* TASK DETAILS
In the entries below, find the line with "cell i (emit" and the line with "(Throws err, w') =>". Print those two and everything between them exactly, and nothing else.
◆ ◆ ◆
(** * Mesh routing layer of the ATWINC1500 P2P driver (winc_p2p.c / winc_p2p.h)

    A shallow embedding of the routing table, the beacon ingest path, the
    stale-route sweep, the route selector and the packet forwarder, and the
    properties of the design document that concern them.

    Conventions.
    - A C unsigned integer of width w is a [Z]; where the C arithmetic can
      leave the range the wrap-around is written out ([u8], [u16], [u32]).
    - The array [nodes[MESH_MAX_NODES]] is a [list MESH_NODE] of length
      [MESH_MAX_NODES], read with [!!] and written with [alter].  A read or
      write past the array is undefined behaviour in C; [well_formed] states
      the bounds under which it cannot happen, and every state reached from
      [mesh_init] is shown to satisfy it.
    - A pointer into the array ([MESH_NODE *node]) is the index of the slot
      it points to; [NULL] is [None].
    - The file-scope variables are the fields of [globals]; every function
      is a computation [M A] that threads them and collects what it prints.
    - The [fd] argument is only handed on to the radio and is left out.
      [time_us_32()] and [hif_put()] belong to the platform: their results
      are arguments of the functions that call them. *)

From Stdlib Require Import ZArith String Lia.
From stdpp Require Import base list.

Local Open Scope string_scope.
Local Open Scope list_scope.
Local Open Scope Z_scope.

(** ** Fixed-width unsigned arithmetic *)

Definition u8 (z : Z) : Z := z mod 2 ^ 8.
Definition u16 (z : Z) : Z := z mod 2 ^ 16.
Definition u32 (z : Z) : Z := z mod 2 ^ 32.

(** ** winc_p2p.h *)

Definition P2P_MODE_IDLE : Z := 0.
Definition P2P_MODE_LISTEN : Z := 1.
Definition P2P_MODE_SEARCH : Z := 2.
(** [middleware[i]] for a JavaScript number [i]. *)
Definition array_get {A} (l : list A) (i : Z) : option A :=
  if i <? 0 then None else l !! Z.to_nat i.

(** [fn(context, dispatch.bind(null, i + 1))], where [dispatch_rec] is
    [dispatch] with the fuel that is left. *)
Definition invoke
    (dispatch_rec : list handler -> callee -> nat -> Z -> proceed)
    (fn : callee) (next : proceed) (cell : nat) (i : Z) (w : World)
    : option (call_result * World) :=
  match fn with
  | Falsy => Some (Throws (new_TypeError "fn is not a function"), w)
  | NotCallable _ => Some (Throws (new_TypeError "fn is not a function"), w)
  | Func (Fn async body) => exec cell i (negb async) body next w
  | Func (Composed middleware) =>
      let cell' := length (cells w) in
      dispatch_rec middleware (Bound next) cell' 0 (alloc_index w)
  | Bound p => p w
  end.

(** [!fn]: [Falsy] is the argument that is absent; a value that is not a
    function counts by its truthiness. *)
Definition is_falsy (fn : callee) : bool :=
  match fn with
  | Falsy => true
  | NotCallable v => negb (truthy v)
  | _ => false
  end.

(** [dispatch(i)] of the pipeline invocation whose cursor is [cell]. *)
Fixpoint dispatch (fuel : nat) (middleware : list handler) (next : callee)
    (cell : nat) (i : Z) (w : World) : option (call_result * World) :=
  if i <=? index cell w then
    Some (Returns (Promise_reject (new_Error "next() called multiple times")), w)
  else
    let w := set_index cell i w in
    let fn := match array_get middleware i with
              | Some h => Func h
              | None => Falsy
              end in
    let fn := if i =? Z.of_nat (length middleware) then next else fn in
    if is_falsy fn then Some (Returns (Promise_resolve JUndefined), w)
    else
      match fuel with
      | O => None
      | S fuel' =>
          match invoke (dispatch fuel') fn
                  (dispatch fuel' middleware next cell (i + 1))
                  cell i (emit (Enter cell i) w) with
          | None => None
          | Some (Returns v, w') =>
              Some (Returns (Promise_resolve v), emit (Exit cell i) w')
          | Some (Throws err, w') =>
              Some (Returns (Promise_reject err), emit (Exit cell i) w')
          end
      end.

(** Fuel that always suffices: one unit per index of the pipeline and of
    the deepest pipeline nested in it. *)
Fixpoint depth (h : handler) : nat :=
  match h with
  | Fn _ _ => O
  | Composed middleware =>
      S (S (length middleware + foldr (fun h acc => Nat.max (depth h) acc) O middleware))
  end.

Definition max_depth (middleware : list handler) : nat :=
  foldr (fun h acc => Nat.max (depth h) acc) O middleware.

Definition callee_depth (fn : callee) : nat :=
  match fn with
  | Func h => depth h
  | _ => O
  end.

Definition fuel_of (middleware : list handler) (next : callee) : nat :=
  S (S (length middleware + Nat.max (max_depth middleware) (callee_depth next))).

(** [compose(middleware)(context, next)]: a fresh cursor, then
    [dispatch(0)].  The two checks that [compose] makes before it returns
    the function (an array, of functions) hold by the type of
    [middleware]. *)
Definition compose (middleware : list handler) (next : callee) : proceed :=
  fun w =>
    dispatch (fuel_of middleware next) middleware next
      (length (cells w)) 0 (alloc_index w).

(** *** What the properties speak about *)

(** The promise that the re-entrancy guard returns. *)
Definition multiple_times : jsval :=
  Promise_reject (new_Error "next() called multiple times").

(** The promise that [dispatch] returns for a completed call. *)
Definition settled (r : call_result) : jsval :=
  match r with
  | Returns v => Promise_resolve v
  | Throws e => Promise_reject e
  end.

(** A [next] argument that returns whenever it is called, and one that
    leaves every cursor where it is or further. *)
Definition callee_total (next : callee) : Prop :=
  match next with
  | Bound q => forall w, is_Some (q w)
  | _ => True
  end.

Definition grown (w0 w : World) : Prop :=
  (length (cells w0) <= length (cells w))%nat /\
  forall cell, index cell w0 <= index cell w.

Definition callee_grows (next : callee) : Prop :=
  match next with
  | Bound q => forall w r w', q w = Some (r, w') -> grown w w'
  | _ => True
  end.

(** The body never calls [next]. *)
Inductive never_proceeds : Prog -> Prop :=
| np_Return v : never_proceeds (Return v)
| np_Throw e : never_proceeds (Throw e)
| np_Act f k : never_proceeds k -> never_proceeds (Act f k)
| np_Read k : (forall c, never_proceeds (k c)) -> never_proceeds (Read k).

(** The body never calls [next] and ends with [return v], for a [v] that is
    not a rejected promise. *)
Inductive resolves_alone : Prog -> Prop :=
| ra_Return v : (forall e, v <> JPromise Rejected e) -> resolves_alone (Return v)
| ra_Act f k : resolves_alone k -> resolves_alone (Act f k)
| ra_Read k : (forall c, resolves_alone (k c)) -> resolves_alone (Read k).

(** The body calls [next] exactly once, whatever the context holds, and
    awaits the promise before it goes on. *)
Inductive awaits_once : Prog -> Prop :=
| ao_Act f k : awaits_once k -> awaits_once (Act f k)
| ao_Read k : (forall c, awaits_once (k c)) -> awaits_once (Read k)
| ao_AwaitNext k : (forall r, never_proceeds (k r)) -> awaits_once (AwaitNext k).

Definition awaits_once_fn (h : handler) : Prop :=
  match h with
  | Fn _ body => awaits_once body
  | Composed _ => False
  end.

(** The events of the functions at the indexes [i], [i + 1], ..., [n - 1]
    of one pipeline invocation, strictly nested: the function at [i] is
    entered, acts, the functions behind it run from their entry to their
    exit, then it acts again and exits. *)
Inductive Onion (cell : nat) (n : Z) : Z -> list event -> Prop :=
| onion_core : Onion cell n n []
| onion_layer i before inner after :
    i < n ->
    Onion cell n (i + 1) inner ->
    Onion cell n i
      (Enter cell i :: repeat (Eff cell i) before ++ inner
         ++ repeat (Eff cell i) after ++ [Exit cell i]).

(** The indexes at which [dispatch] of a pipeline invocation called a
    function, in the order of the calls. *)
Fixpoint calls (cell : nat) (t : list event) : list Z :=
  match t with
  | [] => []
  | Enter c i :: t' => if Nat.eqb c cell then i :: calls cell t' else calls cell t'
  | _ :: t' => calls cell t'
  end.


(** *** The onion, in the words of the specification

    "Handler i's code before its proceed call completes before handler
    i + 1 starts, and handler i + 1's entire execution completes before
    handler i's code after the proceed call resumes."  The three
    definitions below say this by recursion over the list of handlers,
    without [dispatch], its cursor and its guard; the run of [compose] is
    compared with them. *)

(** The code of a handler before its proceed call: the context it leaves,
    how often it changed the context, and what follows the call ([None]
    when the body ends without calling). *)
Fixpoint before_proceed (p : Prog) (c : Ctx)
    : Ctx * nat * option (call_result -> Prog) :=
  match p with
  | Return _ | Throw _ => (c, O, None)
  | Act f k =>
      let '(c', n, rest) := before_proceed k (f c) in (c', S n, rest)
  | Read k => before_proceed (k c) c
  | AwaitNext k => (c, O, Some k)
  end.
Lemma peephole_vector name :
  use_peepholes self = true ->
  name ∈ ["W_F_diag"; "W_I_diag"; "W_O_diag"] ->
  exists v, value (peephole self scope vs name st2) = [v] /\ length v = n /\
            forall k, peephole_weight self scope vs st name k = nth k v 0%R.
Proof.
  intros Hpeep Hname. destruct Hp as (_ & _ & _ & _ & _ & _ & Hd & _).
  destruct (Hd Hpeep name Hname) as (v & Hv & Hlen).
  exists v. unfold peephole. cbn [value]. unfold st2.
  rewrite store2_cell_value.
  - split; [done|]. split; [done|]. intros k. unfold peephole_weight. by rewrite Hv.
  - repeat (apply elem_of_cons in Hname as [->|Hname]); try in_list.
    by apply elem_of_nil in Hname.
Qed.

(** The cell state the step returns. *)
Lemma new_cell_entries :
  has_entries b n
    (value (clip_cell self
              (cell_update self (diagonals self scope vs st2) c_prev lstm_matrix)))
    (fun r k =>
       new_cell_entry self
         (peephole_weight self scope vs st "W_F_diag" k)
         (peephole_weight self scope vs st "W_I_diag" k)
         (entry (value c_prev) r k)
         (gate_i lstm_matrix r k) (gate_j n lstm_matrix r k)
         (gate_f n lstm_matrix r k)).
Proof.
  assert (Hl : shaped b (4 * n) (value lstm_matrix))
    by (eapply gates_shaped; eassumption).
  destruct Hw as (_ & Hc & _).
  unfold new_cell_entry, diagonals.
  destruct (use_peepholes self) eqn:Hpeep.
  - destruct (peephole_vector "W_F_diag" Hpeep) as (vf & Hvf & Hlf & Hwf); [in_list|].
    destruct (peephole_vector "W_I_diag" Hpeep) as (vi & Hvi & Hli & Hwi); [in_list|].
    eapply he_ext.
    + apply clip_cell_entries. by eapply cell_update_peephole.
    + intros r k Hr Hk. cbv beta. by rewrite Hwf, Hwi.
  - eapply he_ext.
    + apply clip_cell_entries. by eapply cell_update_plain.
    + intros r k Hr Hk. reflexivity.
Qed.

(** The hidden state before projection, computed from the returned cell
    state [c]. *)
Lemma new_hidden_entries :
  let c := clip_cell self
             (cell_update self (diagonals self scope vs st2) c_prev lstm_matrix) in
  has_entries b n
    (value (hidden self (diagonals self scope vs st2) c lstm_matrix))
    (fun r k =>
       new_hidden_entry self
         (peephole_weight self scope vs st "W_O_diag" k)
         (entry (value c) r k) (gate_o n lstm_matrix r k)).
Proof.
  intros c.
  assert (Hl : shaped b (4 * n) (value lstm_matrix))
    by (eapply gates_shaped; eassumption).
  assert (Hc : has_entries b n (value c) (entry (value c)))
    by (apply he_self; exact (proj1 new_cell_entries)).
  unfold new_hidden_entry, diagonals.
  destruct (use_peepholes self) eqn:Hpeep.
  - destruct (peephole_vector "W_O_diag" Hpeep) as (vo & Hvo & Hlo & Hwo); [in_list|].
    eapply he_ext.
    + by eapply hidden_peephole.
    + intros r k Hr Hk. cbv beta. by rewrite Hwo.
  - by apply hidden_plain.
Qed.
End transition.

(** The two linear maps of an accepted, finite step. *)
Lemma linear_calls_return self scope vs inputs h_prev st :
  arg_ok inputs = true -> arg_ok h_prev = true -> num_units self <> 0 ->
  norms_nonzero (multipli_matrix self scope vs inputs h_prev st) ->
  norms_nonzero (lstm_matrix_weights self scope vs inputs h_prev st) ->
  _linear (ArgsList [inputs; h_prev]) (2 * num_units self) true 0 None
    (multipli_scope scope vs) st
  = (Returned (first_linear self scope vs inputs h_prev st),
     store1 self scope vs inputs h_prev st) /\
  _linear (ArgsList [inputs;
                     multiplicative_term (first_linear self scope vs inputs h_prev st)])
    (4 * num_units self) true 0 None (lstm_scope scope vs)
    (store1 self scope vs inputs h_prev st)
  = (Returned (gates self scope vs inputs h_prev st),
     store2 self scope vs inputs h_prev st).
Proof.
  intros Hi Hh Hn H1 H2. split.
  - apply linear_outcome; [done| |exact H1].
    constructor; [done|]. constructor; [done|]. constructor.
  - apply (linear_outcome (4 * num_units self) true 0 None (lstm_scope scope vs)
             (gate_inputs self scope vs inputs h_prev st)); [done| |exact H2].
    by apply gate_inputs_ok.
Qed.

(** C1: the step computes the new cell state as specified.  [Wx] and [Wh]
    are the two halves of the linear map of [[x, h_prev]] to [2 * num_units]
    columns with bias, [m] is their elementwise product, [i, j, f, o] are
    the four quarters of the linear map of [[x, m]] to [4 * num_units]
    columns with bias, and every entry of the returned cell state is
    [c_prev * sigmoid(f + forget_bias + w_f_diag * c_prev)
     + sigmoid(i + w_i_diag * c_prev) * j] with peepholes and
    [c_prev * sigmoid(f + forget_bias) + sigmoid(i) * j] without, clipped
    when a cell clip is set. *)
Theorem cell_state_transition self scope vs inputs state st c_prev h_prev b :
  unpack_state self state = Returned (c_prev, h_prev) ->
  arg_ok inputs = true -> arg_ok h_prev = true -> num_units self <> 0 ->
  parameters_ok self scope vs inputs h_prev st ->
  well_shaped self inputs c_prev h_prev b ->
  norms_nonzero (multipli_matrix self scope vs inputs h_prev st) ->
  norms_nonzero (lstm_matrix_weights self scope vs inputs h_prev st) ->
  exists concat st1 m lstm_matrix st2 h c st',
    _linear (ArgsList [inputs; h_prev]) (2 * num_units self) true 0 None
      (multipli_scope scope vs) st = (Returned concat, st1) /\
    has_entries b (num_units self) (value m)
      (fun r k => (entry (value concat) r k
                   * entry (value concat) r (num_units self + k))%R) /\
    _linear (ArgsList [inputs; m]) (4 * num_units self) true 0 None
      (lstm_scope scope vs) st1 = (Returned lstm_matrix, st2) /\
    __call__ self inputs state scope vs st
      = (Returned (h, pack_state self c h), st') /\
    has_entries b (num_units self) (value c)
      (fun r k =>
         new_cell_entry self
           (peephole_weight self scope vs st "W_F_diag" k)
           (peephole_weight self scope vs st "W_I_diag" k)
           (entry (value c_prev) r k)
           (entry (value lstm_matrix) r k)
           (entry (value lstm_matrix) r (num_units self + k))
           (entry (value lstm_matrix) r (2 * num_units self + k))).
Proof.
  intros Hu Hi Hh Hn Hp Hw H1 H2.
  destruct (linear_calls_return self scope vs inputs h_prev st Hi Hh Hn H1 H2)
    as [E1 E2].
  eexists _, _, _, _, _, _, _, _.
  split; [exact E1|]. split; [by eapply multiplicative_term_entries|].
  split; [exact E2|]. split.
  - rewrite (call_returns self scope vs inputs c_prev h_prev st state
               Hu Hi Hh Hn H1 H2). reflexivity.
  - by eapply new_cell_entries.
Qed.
◆ ◆ ◆
* SOLUTION
                  cell i (emit (Enter cell i) w) with
          | None => None
          | Some (Returns v, w') =>
              Some (Returns (Promise_resolve v), emit (Exit cell i) w')
          | Some (Throws err, w') =>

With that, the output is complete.